There is also evidence that authorities can use hate-speech laws not to silence prejudice but rather to suppress dissenting views, such as support for Palestinian rights or antiwar activism. At a moment when democratic governments — including in India, the Philippines and Hungary — are showing increasing hostility to dissent, expanding state leeway to suppress speech is risky.
Myth No. 3: The best remedy for disfavored speech is more speech.
The notion that the ideal antidote to menacing or harmful arguments is better arguments was set forth by Justice Louis Brandeis in his concurrence in the 1927 case Whitney v. California, where he argued that the best response to communist propaganda was "more speech, not enforced silence." More recently, in her 2018 book, "Hate: Why We Should Resist It With Free Speech, not Censorship," law Prof. Nadine Strossen made a forceful case that hateful and "extremist" speech is "most effectively 'undermined' by counterspeech."

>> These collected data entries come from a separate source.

Lemma step_other svc o c i :
  in_sync svc -> op_checkin o <> c ->
  scheduler (step lower zones svc o) !! (c, i) = scheduler svc !! (c, i)
  /\ _followup_jobs (step lower zones svc o) !! c = _followup_jobs svc !! c.
Proof.
  intros Hsync Hne. destruct o as [c0 g d target now | c0 | w db groups [c0 i0] clock];
    simpl in Hne; cbn [step].
  - split.
    + rewrite (schedule_scheduler zones svc c0 g d target now c i Hsync).
      rewrite bool_decide_eq_false_2 by congruence. reflexivity.
    + rewrite schedule_unfold. cbn [_followup_jobs].
      rewrite lookup_insert_ne by congruence. rewrite cancel_index.
      rewrite lookup_delete_ne by congruence. reflexivity.
  - split.
    + rewrite (cancel_scheduler svc c0 c i Hsync).
      rewrite bool_decide_eq_false_2 by congruence. reflexivity.
    + rewrite cancel_index. rewrite lookup_delete_ne by congruence. reflexivity.
  - destruct (fire lower w svc db groups (c0, i0) clock) as [[[svc1 db1] out]|]
      eqn:Hfire; [|split; reflexivity].
    destruct (fire_service _ _ _ _ _ _ _ _ Hsync Hfire)
      as (job & Hjob & Hc & Hi & Hrun).
    assert (Hsome : is_Some (scheduler svc !! (c0, i0))) by (eexists; exact Hjob).
    pose proof (forget_in_sync svc c0 i0 Hsync Hsome) as Hsync1.
    pose proof (run_job_service lower w
                  {| scheduler := delete (c0, i0) (scheduler svc);
                     _followup_jobs := _followup_jobs svc |}
                  db groups clock (job_args job)) as Hsvc.
    rewrite <- Hrun, Hc, Hi in Hsvc. simpl in Hsvc.
    destruct Hsvc as [-> | ->].
    + split.
      * rewrite forget_scheduler. cbn [scheduler].
        rewrite lookup_delete_ne by congruence. reflexivity.
      * rewrite forget_index_other by congruence. reflexivity.
    + split.
      * rewrite (cancel_scheduler _ c0 c i Hsync1).
        rewrite bool_decide_eq_false_2 by congruence.
        rewrite forget_scheduler. cbn [scheduler].
        rewrite lookup_delete_ne by congruence. reflexivity.
      * rewrite cancel_index. rewrite lookup_delete_ne by congruence.
        rewrite forget_index_other by congruence. reflexivity.
Qed.

(** X5. Scheduling, cancelling or running the follow-ups of one check-in
    leaves the follow-ups of every other check-in as they are: the same
    jobs with the same due times in the store, and the same entry in the
    index. *)
Theorem followups_of_others_untouched svc o c :
  in_sync svc -> op_checkin o <> c ->
  outstanding (step lower zones svc o) c = outstanding svc c
  /\ _followup_jobs (step lower zones svc o) !! c = _followup_jobs svc !! c.
Proof.
  intros Hsync Hne. split; [|apply (step_other svc o c 0 Hsync Hne)].
  apply map_eq. intros [c1 i]. rewrite !outstanding_lookup.
  destruct (bool_decide (c1 = c)) eqn:Hc; [|reflexivity].
  apply bool_decide_eq_true in Hc. subst c1.
  apply (step_other svc o c i Hsync Hne).
Qed.

(** X6. A follow-up job that runs sends a message or writes to the ledger
    only for a check-in that is in the ledger, still [pending] or
    [submitted], and without a recorded response.  When the check-in is
    gone, closed or answered, the job sends nothing, leaves the ledger as
    it is, and takes every follow-up of the check-in out of the store. *)
Theorem reminder_needs_open_checkin w svc db groups c i clock svc2 db2 out :
  in_sync svc ->
  fire lower w svc db groups (c, i) clock = Some (svc2, db2, out) ->
  (out <> [] \/ db2 <> db ->
   exists row, Checks.fetch_checkin_by_id db c = Some row
               /\ still_open row /\ responded_at row = None)
  /\ (nothing_to_remind db c ->
      out = [] /\ db2 = db /\ outstanding svc2 c = ∅).
Proof.
  intros Hsync Hfire.
  destruct (fire_service _ _ _ _ _ _ _ _ Hsync Hfire)
    as (job & Hjob & Hc & Hi & Hrun).
  assert (Hsome : is_Some (scheduler svc !! (c, i))) by (eexists; exact Hjob).
  pose proof (forget_in_sync svc c i Hsync Hsome) as Hsync1.
  set (svc0 := {| scheduler := delete (c, i) (scheduler svc);
                  _followup_jobs := _followup_jobs svc |}) in *.
  assert (Hdrop : forall s d (o : list sent),
             (s, d, o) = (cancel_followups (forget_job svc0 c i) c, db, [])
             -> (o <> [] \/ d <> db ->
                 exists row, Checks.fetch_checkin_by_id db c = Some row
                             /\ still_open row /\ responded_at row = None)
                /\ (nothing_to_remind db c ->
                    o = [] /\ d = db /\ outstanding s c = ∅)).
  { intros s d o [= -> -> ->]. split.
    - intros [H | H]; exfalso; apply H; reflexivity.
    - intros _. repeat split. apply outstanding_cancelled, Hsync1. }
  unfold _run_followup_job in Hrun. rewrite Hc, Hi in Hrun.
  destruct (Checks.fetch_checkin_by_id db c) as [row|] eqn:Hrow;
    [|apply Hdrop, Hrun].
  destruct (negb (str_in (status row) ["pending"; "submitted"]%string)
            || truthy_dt (responded_at row)) eqn:Hguard;
    [apply Hdrop, Hrun|].
  apply orb_false_iff in Hguard as [Hopen Hresp].
  apply negb_false_iff in Hopen.
  assert (Hrow_open : still_open row /\ responded_at row = None).
  { split.
    - unfold still_open. unfold str_in in Hopen. simpl in Hopen.
      rewrite orb_false_r in Hopen. apply orb_true_iff in Hopen.
      destruct Hopen as [H | H]; apply String.eqb_eq in H; auto.
    - destruct (responded_at row); [discriminate | reflexivity]. }
  assert (Hopen_case :
            (out <> [] \/ db2 <> db ->
             exists row0, Some row = Some row0
                          /\ still_open row0 /\ responded_at row0 = None)
            /\ (nothing_to_remind db c ->
                out = [] /\ db2 = db /\ outstanding svc2 c = ∅)).
  { split.
    - intros _. exists row. split; [reflexivity | exact Hrow_open].
    - intros Hnothing. exfalso. destruct Hrow_open as [Ho Hr].
      destruct (Hnothing row Hrow) as [H | H]; [apply H, Ho | apply H, Hr]. }
  destruct (Checks.find_driver_by_id db (arg_driver_id (job_args job)));
    [|apply Hdrop, Hrun].
  destruct (fetch_group groups (arg_group_id (job_args job)));
    [|apply Hdrop, Hrun].
  destruct (arg_target_chat_id (job_args job) <? 0); [|exact Hopen_case].
  destruct (get_chat w (arg_target_chat_id (job_args job)));
    [|apply Hdrop, Hrun].
  destruct (is_driver_chat_paused lower (Some c0)); [apply Hdrop, Hrun|].
  exact Hopen_case.
Qed.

Debate, rebuttals and denunciations are almost always preferable to government prohibitions on offending speech. But the internet age has demonstrated that fighting speech with speech has its own perils. Research shows that efforts to refute conspiracy theories and disinformation can end up amplifying the original falsehoods. In other instances, counterspeech can itself veer into hatred, or incur such high costs that it mutes speakers: When, in 2014, women criticized sexism in the video-game industry, the avalanche of hostile and menacing retorts, including threats of physical harm, forced some to flee their homes and intimidated others into silence. Offline, demonstrations that drown out a speaker become a heckler's veto, depriving audiences of a chance to listen — and sometimes prompting authorities to shut down the exchange for fear of a melee.